What is needed:
Up to and including the line with "load_some by lia.", return every line from the start of the entries below exactly.

Source records
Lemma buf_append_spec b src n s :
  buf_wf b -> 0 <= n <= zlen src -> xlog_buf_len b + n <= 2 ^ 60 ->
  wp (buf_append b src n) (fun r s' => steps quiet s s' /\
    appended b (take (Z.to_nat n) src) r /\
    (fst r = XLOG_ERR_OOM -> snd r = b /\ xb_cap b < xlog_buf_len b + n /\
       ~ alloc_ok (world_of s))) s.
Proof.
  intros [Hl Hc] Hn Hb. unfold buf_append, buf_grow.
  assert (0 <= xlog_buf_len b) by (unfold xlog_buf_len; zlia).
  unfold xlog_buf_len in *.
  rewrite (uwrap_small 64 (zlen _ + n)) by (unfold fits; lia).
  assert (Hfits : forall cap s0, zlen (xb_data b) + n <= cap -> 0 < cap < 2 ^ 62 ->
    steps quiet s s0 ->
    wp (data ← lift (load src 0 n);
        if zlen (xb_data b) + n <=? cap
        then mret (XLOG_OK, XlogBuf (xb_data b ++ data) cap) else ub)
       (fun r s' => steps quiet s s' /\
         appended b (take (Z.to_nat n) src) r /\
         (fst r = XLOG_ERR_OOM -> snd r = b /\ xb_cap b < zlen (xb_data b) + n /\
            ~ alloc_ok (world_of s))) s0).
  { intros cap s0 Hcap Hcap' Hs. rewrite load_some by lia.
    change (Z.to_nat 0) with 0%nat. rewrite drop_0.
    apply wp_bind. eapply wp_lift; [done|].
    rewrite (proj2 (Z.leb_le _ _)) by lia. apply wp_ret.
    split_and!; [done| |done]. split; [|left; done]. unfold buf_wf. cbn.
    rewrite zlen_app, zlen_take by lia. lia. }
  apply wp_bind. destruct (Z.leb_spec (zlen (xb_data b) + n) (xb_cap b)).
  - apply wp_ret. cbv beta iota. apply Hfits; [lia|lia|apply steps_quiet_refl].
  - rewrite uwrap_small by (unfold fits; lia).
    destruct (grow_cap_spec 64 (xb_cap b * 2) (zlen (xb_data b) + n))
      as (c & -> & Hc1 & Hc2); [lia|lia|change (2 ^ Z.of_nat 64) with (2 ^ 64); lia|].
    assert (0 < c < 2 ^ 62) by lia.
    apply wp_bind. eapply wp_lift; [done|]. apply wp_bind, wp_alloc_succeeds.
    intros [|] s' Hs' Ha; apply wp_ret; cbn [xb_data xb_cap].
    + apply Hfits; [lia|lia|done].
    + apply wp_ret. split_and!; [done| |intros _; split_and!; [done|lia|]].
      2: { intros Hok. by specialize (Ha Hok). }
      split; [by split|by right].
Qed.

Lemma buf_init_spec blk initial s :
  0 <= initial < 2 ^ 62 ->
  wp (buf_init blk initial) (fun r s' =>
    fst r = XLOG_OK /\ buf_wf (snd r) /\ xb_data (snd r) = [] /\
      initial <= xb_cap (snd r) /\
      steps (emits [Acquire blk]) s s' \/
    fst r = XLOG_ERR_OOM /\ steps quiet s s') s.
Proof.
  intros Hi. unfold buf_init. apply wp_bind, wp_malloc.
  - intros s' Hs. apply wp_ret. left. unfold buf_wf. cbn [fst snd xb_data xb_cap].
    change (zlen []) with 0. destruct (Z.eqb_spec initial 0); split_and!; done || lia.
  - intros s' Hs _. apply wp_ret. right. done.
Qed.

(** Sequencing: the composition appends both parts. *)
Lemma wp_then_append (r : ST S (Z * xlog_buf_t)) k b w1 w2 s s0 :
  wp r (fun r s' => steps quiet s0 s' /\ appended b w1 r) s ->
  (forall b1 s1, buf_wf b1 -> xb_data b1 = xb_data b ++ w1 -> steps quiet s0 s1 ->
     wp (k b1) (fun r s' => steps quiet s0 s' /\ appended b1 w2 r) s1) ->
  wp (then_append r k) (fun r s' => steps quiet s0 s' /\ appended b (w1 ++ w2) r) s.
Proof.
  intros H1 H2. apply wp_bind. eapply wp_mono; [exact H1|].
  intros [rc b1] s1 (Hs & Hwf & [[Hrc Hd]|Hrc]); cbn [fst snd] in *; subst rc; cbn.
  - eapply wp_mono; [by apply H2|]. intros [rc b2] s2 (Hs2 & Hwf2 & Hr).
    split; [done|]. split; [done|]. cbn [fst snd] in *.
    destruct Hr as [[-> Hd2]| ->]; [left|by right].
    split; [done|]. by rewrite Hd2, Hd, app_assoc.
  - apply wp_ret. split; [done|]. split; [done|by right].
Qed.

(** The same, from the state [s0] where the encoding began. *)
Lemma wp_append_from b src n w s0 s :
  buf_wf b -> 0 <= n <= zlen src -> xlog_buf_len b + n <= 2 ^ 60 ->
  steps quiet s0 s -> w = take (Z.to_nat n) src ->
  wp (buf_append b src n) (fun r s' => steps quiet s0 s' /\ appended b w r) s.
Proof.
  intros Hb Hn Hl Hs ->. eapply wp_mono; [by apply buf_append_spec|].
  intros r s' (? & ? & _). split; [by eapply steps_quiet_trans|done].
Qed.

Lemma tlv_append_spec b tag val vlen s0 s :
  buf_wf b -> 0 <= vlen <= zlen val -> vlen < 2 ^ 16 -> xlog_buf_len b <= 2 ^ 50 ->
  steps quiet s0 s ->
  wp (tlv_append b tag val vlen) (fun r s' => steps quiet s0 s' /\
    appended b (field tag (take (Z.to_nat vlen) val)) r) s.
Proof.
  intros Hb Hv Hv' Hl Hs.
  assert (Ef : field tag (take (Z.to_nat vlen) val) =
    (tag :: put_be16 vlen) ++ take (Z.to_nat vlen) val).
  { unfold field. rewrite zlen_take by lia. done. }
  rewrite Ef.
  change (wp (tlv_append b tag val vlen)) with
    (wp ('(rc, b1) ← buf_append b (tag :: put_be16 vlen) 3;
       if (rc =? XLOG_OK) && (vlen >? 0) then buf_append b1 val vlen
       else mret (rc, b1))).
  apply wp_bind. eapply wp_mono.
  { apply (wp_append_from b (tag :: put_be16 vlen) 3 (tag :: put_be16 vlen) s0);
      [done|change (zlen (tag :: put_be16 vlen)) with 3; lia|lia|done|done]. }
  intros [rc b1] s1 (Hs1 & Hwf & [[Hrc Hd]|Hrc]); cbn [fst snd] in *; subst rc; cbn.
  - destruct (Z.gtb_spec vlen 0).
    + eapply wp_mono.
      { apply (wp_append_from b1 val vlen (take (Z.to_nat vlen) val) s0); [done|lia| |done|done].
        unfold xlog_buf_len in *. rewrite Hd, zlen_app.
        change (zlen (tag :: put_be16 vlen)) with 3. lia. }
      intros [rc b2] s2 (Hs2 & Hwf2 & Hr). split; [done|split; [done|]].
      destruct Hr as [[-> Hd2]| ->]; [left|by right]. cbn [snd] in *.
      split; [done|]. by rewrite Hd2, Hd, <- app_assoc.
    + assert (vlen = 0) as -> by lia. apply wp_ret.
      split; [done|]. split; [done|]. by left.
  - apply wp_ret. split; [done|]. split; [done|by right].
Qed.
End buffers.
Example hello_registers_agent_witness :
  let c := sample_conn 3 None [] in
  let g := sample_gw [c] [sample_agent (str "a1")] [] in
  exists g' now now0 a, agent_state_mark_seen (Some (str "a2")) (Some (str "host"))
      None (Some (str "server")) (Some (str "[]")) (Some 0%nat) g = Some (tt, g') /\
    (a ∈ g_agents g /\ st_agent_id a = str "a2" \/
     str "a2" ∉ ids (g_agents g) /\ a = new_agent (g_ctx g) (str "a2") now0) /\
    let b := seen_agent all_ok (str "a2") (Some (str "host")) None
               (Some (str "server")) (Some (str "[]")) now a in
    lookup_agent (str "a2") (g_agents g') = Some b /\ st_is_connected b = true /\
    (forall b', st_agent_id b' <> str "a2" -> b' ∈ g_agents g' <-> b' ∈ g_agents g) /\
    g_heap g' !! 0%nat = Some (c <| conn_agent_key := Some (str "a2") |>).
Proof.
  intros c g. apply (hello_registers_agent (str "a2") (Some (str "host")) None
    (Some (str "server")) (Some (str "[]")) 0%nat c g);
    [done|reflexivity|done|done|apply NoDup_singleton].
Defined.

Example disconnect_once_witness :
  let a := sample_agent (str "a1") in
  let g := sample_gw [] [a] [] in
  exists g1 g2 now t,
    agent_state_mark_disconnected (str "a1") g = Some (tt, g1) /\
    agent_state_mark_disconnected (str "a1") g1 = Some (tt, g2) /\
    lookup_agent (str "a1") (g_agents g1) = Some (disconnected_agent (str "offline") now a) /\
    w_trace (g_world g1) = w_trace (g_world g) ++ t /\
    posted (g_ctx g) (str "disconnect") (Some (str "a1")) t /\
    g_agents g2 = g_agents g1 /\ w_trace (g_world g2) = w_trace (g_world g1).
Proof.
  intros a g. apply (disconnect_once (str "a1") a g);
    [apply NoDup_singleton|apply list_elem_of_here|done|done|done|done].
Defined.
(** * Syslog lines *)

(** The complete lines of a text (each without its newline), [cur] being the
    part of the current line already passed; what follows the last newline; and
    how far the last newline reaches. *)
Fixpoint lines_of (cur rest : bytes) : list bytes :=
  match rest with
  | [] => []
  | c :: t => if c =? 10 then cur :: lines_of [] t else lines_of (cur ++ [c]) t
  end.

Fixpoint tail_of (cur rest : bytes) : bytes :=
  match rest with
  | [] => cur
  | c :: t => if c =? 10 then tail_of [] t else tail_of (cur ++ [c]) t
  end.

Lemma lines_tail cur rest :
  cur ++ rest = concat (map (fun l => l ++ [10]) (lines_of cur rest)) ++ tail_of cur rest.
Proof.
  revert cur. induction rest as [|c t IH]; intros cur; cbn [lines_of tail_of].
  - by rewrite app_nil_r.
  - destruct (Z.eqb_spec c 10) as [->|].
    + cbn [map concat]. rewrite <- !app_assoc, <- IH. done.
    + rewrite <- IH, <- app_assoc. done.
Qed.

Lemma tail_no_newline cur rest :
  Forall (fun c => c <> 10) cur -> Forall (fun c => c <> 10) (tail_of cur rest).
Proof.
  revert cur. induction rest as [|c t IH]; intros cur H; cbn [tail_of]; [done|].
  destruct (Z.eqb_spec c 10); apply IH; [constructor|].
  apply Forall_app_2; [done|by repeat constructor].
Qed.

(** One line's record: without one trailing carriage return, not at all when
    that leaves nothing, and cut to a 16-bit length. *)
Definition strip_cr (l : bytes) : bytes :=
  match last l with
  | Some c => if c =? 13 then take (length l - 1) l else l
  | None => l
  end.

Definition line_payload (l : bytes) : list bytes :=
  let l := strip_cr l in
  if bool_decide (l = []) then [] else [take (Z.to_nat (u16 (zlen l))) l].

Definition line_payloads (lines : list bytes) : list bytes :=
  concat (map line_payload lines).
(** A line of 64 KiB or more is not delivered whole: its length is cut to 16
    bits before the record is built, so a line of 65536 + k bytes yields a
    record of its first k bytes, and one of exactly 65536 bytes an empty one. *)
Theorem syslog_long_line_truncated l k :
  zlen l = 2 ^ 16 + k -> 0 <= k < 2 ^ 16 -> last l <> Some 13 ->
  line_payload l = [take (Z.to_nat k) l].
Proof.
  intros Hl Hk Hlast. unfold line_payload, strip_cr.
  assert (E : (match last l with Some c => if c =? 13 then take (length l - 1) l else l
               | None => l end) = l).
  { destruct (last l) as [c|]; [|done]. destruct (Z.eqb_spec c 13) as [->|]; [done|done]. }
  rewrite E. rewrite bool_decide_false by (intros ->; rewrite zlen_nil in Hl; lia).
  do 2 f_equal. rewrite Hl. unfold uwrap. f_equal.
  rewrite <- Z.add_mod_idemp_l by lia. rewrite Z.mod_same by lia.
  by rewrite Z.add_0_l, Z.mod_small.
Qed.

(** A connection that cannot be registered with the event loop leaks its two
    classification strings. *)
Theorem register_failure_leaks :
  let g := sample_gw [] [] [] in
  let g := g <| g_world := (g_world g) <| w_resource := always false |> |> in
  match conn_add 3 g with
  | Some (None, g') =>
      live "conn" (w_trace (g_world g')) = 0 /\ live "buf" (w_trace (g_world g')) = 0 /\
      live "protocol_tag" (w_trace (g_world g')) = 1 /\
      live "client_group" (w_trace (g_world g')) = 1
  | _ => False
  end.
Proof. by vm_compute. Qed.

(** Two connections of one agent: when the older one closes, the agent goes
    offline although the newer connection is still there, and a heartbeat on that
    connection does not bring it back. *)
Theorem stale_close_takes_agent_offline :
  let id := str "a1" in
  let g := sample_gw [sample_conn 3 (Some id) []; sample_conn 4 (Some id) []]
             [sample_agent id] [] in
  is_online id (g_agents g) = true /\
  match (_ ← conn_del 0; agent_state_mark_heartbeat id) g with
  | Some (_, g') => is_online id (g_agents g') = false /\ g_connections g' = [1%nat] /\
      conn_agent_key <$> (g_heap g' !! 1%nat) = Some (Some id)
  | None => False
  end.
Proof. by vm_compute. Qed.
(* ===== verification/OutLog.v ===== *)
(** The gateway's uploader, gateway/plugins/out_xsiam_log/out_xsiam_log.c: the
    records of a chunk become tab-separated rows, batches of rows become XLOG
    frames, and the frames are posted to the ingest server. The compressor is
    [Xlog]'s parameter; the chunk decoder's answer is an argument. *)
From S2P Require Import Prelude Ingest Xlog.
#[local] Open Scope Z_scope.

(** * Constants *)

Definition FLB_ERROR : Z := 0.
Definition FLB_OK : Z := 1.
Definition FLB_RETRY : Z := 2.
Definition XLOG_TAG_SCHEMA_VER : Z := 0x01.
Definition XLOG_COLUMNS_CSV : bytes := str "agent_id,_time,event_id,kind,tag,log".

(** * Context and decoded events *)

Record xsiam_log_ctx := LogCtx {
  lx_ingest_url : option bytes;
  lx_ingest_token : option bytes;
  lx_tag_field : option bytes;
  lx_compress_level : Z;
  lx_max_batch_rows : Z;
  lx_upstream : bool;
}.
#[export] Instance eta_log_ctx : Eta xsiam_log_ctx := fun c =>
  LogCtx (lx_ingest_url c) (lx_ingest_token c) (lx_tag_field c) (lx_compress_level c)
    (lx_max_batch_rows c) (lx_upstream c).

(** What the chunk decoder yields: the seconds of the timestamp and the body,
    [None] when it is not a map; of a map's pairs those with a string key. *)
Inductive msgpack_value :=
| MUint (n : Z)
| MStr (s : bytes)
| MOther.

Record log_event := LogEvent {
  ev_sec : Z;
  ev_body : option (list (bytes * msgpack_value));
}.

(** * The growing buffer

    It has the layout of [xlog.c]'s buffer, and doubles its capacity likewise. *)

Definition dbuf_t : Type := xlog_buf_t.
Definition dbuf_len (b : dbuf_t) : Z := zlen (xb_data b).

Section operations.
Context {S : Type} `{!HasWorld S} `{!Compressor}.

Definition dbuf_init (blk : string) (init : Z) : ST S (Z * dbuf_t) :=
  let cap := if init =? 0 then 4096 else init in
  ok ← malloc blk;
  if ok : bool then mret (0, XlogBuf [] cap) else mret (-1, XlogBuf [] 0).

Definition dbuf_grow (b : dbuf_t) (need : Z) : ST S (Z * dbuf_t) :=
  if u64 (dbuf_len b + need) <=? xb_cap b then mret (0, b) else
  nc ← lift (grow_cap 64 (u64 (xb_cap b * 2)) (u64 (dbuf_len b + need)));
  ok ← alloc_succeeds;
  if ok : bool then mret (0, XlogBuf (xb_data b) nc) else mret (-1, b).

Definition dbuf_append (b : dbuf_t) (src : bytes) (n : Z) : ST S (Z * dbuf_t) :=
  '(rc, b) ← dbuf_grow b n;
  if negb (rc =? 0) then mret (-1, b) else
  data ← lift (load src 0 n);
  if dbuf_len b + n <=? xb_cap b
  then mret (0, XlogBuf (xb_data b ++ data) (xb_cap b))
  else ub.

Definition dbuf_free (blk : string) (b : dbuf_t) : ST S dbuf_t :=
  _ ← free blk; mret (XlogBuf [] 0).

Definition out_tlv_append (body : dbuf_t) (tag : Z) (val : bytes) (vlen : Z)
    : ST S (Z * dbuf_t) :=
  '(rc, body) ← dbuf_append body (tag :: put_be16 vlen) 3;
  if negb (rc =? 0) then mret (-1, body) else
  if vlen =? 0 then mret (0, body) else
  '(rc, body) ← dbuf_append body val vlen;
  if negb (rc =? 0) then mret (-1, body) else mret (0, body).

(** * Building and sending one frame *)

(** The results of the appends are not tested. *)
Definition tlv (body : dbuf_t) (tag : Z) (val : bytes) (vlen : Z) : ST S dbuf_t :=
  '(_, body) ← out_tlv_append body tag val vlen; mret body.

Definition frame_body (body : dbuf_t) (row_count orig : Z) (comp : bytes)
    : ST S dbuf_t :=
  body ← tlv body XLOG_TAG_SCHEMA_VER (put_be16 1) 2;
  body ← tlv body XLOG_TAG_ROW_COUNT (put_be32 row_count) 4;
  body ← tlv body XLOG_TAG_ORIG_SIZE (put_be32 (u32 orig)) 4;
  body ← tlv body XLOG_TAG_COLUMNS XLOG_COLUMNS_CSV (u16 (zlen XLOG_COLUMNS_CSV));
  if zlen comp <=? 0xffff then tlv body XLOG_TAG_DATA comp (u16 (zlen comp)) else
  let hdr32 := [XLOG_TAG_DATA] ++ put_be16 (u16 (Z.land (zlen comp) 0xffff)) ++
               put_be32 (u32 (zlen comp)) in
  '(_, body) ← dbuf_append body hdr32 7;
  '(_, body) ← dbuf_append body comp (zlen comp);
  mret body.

Exercise response:
Lemma buf_append_spec b src n s :
  buf_wf b -> 0 <= n <= zlen src -> xlog_buf_len b + n <= 2 ^ 60 ->
  wp (buf_append b src n) (fun r s' => steps quiet s s' /\
    appended b (take (Z.to_nat n) src) r /\
    (fst r = XLOG_ERR_OOM -> snd r = b /\ xb_cap b < xlog_buf_len b + n /\
       ~ alloc_ok (world_of s))) s.
Proof.
  intros [Hl Hc] Hn Hb. unfold buf_append, buf_grow.
  assert (0 <= xlog_buf_len b) by (unfold xlog_buf_len; zlia).
  unfold xlog_buf_len in *.
  rewrite (uwrap_small 64 (zlen _ + n)) by (unfold fits; lia).
  assert (Hfits : forall cap s0, zlen (xb_data b) + n <= cap -> 0 < cap < 2 ^ 62 ->
    steps quiet s s0 ->
    wp (data ← lift (load src 0 n);
        if zlen (xb_data b) + n <=? cap
        then mret (XLOG_OK, XlogBuf (xb_data b ++ data) cap) else ub)
       (fun r s' => steps quiet s s' /\
         appended b (take (Z.to_nat n) src) r /\
         (fst r = XLOG_ERR_OOM -> snd r = b /\ xb_cap b < zlen (xb_data b) + n /\
            ~ alloc_ok (world_of s))) s0).
  { intros cap s0 Hcap Hcap' Hs. rewrite load_some by lia.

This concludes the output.